(** The stop poll and the end of the connection end the loop; nothing else that
    moves the session does. *)
Lemma moves_verdict s q k w ev taken k' w' v :
  worker_fine pb (k, true) -> event_ok k ev -> moves s q ev taken -> entry_armed k ev ->
  iteration fs k w ev = Done (k', w', v) ->
  match taken with
  | None => v = Stop /\ (sy_signalled s = true \/ sy_conn s = Aborted)
  | Some _ => v = Continue
  end.
Proof.
  intros Hk Hev Hm Ha H. destruct (Hk eq_refl) as (_ & rg & Hok & _). cbn [fst] in *.
  destruct Hm as [res landed fl sb Hs|j ud res v0 fl sb Hj Hud Hres Hsb|ud landed fl sb Hc Hud].
  - unfold iteration in H. rewrite (wo_ring _ _ Hok) in H. injection H as <- <- <-. auto.
  - destruct v; [done|].
    pose proof (iteration_stop_cause fs LFS k rg _ w k' w' Hok Hev H) as Hst. unfold stop_cause in Hst.
    cbn [ev_wait ev_submit] in Hst. unfold ENOTCONN, ENODEV in Hst. lia.
  - pose proof (armed_in k rg _ _ _ _ _ Hok Ha) as Hin.
    rewrite (proj2 (iteration_slot k rg w ud _ landed fl sb Hok Hin Hud)) in H. injection H as <- <- <-. auto.
Qed.

(** A failure ends the loop, with an error. *)
Lemma fails_verdict s q k w ev k' w' v :
  worker_fine pb (k, true) -> fails s q ev -> entry_armed k ev ->
  iteration fs k w ev = Done (k', w', v) -> v = Stop /\ error k' <> 0.
Proof.
  intros Hk Hf Ha H. destruct (Hk eq_refl) as (_ & rg & Hok & _). cbn [fst] in *. unfold error.
  destruct Hf as [rc fl sb|ud res landed fl sb Hud Hres Hc Hd Hi|j ud res v0 fl sb Hj Hud Hres Hsb].
  - unfold iteration in H. rewrite (wo_ring _ _ Hok) in H. cbn [ev_wait] in H.
    case_if_in H; simplify_eq; [lia|]. cbn. split; [done|lia].
  - rewrite (proj2 (iteration_slot k rg w ud res landed fl sb Hok (armed_in k rg _ _ _ _ _ Hok Ha) Hud)) in H.
    apply Z.ltb_lt in Hres. apply Z.eqb_neq in Hc, Hd, Hi. unfold slot_failed in H.
    rewrite Hres, Hc, Hd, Hi in H. injection H as <- <- <-. cbn. split; [done|lia].
  - rewrite (proj2 (iteration_slot k rg w ud res _ fl sb Hok (armed_in k rg _ _ _ _ _ Hok Ha) Hud)) in H.
    apply Z.ltb_ge in Hres. rewrite Hres in H. unfold serve_slot in H. cbn [ev_flush ev_submit] in H.
    destruct (nth_error _ _); [|discriminate H].
    destruct (handle_one _ _ _ _) as [[[? ?] ?]|]; cbn [obind] in H; [|discriminate H].
    destruct (push_or_flush _ _ _); [|by simplify_eq]. case_if_in H; simplify_eq; [|lia].
    cbn. split; [done|lia].
Qed.

(** ** Every step keeps the invariant *)

Lemma fine_at s q k run :
  sys_ok s -> sy_workers s !! q = Some (k, run) -> worker_fine pb (k, run).
Proof. intros Hs. apply (Forall_lookup_1 _ _ _ _ (so_workers s Hs)). Qed.

Lemma waiting_fits s : sys_ok s -> Forall (routed pb (length (sy_workers s))) (waiting s).
Proof.
  intros Hs. pose proof (so_conn s Hs) as Hc. unfold waiting.
  destruct (sy_conn s) as [todo| | |]; [|constructor|apply Hs|constructor].
  destruct (sy_main s); try done. by apply Forall_take, Hc.
Qed.

(** A worker's iteration, whatever caused it. *)
Lemma worker_done_ok s q k ev k' w' v :
  sys_ok s -> sy_workers s !! q = Some (k, true) -> event_ok k ev -> (v = Continue -> 1 <= ev_submit ev) ->
  iteration fs k (sy_world s) ev = Done (k', w', v) ->
  (v = Stop -> sy_signalled s = true \/ sy_conn s = Aborted \/ error k' <> 0) ->
  sys_ok (worker_done s q k' w' v).
Proof.
  intros Hs Hq Hev Hh H Hv. pose proof (fine_at s q k true Hs Hq) as Hk.
  destruct (iteration_flags _ _ _ _ _ _ H) as [Hst Hmi].
  destruct Hs as [Hw Hp Hc Hf He Hj]. split; cbn; rewrite ?length_insert; try done.
  - apply Forall_insert; [done|]. by eapply worker_after.
  - by rewrite Hst, Hmi.
  - intros q' k0 [(-> & Hx & _)|[_ Hx]]%list_lookup_insert_Some; [|by eapply He].
    destruct v; [discriminate Hx|]. injection Hx as ->. by apply Hv.
  - intros q' k0 Hlt [(-> & _ & _)|[_ Hx]]%list_lookup_insert_Some; [by apply (Hj q' k Hlt)|by apply (Hj q' k0)].
Qed.

Lemma answered_ok s j err : sys_ok s -> is_Some (waiting s !! j) -> sys_ok (answered s j err).
Proof.
  intros [Hw Hp Hc Hf He Hj] Hne. unfold answered, waiting in *.
  destruct (sy_conn s) as [todo| | |] eqn:Ec; [|by destruct Hne| |by destruct Hne].
  - destruct (sy_main s) eqn:Em; try done. destruct Hc as [_ Hc].
    assert (Htl : Forall (routed pb (length (sy_workers s))) (delete j todo)) by by apply Forall_delete.
    split; cbn; rewrite ?Em; try done.
    + destruct (Z.eqb_spec err 0); cbn; [|lia]. by destruct (delete j todo).
    + intros q k Hq. destruct (He q k Hq) as [|[|]]; [by left|done|by right; right].
  - split; cbn; try done. by apply Forall_delete.
Qed.

(** An answer is to a request that waited. *)
Lemma taken_waiting s q ev j ud : moves s q ev (Some (j, ud)) -> exists v, waiting s !! j = Some (q, v).
Proof. inversion 1; subst. by eexists. Qed.

Lemma moves_submit s q ev taken : moves s q ev taken -> 1 <= ev_submit ev.
Proof. by intros []. Qed.

Lemma step_worker_ok s q k ev taken k' w' v :
  sys_ok s -> sy_workers s !! q = Some (k, true) -> moves s q ev taken -> entry_armed k ev ->
  iteration fs k (sy_world s) ev = Done (k', w', v) ->
  sys_ok (let s' := worker_done s q k' w' v in
          match taken with Some (j, ud) => answered s' j (answer_error k' ud) | None => s' end).
Proof.
  intros Hs Hq Hm Ha H. pose proof (fine_at s q k true Hs Hq) as Hk.
  assert (Hev : event_ok k ev) by (eapply moves_ok; [by apply Hk|by apply waiting_fits|done|done]).
  pose proof (moves_verdict s q k _ ev taken k' w' v Hk Hev Hm Ha H) as Hv.
  assert (Hd : sys_ok (worker_done s q k' w' v)).
  { eapply worker_done_ok; try done; [intros _; by eapply moves_submit|]. intros ->.
    destruct taken; [done|]. destruct Hv as [_ []]; auto. }
  cbv zeta. destruct taken as [[j ud]|]; [|done]. apply answered_ok; [done|].
  change (waiting (worker_done s q k' w' v)) with (waiting s).
  by destruct (taken_waiting _ _ _ _ _ Hm) as [v0 ->].
Qed.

(Task requirements): Write the number of lines in the data above that contain the word "Aborted", and add nothing to it.

(Answer box): 2